Task description:
The expected answer is the set of lines in the data below between the line holding "Context (Hname : IsSkipped" and the line holding "destruct (fixed_entries_inside refs", inclusive, written out exactly.

Dataset records:
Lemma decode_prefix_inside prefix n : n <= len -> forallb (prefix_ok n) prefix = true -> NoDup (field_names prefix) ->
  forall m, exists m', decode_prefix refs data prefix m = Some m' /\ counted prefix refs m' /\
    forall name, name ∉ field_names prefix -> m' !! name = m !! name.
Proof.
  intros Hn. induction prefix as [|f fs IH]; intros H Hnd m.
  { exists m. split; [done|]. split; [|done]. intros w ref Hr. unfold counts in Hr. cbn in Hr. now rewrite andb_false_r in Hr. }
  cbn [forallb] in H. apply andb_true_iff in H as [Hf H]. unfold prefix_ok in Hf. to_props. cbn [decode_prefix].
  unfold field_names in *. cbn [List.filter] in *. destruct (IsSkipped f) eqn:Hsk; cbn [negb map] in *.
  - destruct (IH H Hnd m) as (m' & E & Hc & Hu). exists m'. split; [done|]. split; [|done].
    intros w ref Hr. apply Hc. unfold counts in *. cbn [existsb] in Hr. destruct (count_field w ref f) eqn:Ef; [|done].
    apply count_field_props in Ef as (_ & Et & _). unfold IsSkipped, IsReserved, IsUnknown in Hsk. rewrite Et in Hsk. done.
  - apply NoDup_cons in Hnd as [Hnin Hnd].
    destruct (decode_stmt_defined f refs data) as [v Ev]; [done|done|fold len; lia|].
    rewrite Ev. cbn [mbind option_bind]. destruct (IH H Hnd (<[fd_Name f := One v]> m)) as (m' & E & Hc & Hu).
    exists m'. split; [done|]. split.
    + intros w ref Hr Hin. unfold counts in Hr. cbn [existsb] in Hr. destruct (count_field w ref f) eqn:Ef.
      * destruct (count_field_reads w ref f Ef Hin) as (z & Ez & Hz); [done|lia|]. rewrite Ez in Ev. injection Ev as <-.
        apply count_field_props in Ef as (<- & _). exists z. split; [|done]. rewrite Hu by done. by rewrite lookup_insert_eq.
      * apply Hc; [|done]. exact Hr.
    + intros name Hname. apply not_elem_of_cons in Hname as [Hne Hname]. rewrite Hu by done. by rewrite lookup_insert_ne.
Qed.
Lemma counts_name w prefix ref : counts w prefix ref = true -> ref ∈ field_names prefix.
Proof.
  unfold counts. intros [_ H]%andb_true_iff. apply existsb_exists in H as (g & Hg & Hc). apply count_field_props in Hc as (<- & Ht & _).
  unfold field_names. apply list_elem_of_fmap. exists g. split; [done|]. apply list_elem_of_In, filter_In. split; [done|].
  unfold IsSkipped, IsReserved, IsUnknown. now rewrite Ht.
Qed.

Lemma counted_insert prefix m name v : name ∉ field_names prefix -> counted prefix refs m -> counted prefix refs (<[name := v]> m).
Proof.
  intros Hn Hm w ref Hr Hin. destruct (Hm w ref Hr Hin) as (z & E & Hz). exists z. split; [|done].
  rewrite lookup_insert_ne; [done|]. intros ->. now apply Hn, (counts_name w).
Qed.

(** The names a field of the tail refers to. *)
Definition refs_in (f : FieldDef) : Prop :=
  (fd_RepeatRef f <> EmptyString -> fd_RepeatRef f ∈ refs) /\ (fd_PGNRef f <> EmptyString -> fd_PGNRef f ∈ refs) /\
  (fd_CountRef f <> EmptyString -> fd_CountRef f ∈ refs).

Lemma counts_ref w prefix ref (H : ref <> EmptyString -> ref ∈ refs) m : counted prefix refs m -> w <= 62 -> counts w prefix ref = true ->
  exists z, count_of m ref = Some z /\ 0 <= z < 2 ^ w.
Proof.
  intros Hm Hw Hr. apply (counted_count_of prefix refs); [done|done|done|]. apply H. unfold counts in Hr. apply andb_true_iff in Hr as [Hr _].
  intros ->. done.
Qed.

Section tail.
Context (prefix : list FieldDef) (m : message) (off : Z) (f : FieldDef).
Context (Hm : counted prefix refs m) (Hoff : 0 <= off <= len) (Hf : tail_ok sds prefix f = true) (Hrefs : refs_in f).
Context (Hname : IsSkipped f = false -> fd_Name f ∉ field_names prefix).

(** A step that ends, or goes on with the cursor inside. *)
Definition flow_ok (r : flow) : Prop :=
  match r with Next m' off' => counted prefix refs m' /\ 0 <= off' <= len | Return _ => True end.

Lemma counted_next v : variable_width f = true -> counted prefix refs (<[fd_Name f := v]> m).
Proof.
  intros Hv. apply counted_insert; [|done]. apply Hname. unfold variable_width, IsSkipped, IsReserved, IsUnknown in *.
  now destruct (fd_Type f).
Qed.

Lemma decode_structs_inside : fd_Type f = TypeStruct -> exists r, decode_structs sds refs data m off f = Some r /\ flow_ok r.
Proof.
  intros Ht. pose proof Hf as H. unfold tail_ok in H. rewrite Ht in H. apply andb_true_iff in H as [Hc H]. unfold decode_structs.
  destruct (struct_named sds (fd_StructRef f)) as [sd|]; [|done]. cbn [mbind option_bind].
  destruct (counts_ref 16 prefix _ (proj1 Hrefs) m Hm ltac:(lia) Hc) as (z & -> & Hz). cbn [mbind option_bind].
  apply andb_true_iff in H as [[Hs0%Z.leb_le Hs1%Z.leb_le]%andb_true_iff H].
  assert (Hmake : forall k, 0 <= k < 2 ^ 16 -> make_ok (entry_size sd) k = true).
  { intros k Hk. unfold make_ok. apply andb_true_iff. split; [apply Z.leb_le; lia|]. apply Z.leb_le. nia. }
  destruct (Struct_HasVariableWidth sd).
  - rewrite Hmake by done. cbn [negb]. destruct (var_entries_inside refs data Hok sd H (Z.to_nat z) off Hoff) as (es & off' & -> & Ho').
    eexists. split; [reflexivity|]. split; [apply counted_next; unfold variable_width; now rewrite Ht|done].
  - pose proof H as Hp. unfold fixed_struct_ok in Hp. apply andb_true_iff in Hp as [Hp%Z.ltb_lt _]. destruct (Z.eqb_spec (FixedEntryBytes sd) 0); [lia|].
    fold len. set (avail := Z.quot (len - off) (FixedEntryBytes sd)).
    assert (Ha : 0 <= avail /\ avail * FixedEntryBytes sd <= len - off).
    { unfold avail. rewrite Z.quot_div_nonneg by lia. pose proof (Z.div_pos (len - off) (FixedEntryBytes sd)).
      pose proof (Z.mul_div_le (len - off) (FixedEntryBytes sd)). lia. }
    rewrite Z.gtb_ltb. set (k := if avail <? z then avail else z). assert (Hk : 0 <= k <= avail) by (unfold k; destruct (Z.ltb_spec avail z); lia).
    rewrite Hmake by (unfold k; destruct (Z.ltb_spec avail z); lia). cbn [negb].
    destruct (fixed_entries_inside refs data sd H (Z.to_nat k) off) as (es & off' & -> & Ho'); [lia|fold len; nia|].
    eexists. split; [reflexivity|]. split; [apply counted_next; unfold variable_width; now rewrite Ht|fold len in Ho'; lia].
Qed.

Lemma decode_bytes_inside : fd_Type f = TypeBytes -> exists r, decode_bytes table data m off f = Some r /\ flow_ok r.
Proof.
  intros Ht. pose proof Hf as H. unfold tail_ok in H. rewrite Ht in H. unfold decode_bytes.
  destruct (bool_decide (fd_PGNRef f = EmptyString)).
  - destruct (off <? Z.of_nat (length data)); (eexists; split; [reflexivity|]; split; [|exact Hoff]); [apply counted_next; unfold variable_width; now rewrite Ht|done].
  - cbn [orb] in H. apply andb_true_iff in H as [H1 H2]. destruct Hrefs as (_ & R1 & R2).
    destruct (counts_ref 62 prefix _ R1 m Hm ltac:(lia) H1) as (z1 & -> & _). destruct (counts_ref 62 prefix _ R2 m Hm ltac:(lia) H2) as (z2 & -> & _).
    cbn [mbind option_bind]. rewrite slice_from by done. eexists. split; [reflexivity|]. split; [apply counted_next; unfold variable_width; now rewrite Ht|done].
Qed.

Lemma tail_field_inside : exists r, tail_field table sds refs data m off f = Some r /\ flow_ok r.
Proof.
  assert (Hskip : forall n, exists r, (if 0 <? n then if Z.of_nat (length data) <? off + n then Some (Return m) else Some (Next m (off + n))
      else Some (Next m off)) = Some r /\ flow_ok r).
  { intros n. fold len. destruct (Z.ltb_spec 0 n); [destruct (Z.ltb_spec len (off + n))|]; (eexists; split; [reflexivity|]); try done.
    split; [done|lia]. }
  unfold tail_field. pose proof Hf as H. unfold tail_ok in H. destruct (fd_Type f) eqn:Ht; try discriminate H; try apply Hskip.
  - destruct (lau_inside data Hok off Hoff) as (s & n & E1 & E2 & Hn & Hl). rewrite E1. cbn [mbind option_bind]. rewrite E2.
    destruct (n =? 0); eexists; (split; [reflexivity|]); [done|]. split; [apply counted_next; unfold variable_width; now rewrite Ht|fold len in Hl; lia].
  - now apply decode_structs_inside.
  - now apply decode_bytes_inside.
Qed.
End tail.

Result:
Context (Hname : IsSkipped f = false -> fd_Name f ∉ field_names prefix).

(** A step that ends, or goes on with the cursor inside. *)
Definition flow_ok (r : flow) : Prop :=
  match r with Next m' off' => counted prefix refs m' /\ 0 <= off' <= len | Return _ => True end.

Lemma counted_next v : variable_width f = true -> counted prefix refs (<[fd_Name f := v]> m).
Proof.
  intros Hv. apply counted_insert; [|done]. apply Hname. unfold variable_width, IsSkipped, IsReserved, IsUnknown in *.
  now destruct (fd_Type f).
Qed.

Lemma decode_structs_inside : fd_Type f = TypeStruct -> exists r, decode_structs sds refs data m off f = Some r /\ flow_ok r.
Proof.
  intros Ht. pose proof Hf as H. unfold tail_ok in H. rewrite Ht in H. apply andb_true_iff in H as [Hc H]. unfold decode_structs.
  destruct (struct_named sds (fd_StructRef f)) as [sd|]; [|done]. cbn [mbind option_bind].
  destruct (counts_ref 16 prefix _ (proj1 Hrefs) m Hm ltac:(lia) Hc) as (z & -> & Hz). cbn [mbind option_bind].
  apply andb_true_iff in H as [[Hs0%Z.leb_le Hs1%Z.leb_le]%andb_true_iff H].
  assert (Hmake : forall k, 0 <= k < 2 ^ 16 -> make_ok (entry_size sd) k = true).
  { intros k Hk. unfold make_ok. apply andb_true_iff. split; [apply Z.leb_le; lia|]. apply Z.leb_le. nia. }
  destruct (Struct_HasVariableWidth sd).
  - rewrite Hmake by done. cbn [negb]. destruct (var_entries_inside refs data Hok sd H (Z.to_nat z) off Hoff) as (es & off' & -> & Ho').
    eexists. split; [reflexivity|]. split; [apply counted_next; unfold variable_width; now rewrite Ht|done].
  - pose proof H as Hp. unfold fixed_struct_ok in Hp. apply andb_true_iff in Hp as [Hp%Z.ltb_lt _]. destruct (Z.eqb_spec (FixedEntryBytes sd) 0); [lia|].
    fold len. set (avail := Z.quot (len - off) (FixedEntryBytes sd)).
    assert (Ha : 0 <= avail /\ avail * FixedEntryBytes sd <= len - off).
    { unfold avail. rewrite Z.quot_div_nonneg by lia. pose proof (Z.div_pos (len - off) (FixedEntryBytes sd)).
      pose proof (Z.mul_div_le (len - off) (FixedEntryBytes sd)). lia. }
    rewrite Z.gtb_ltb. set (k := if avail <? z then avail else z). assert (Hk : 0 <= k <= avail) by (unfold k; destruct (Z.ltb_spec avail z); lia).
    rewrite Hmake by (unfold k; destruct (Z.ltb_spec avail z); lia). cbn [negb].
    destruct (fixed_entries_inside refs data sd H (Z.to_nat k) off) as (es & off' & -> & Ho'); [lia|fold len; nia|].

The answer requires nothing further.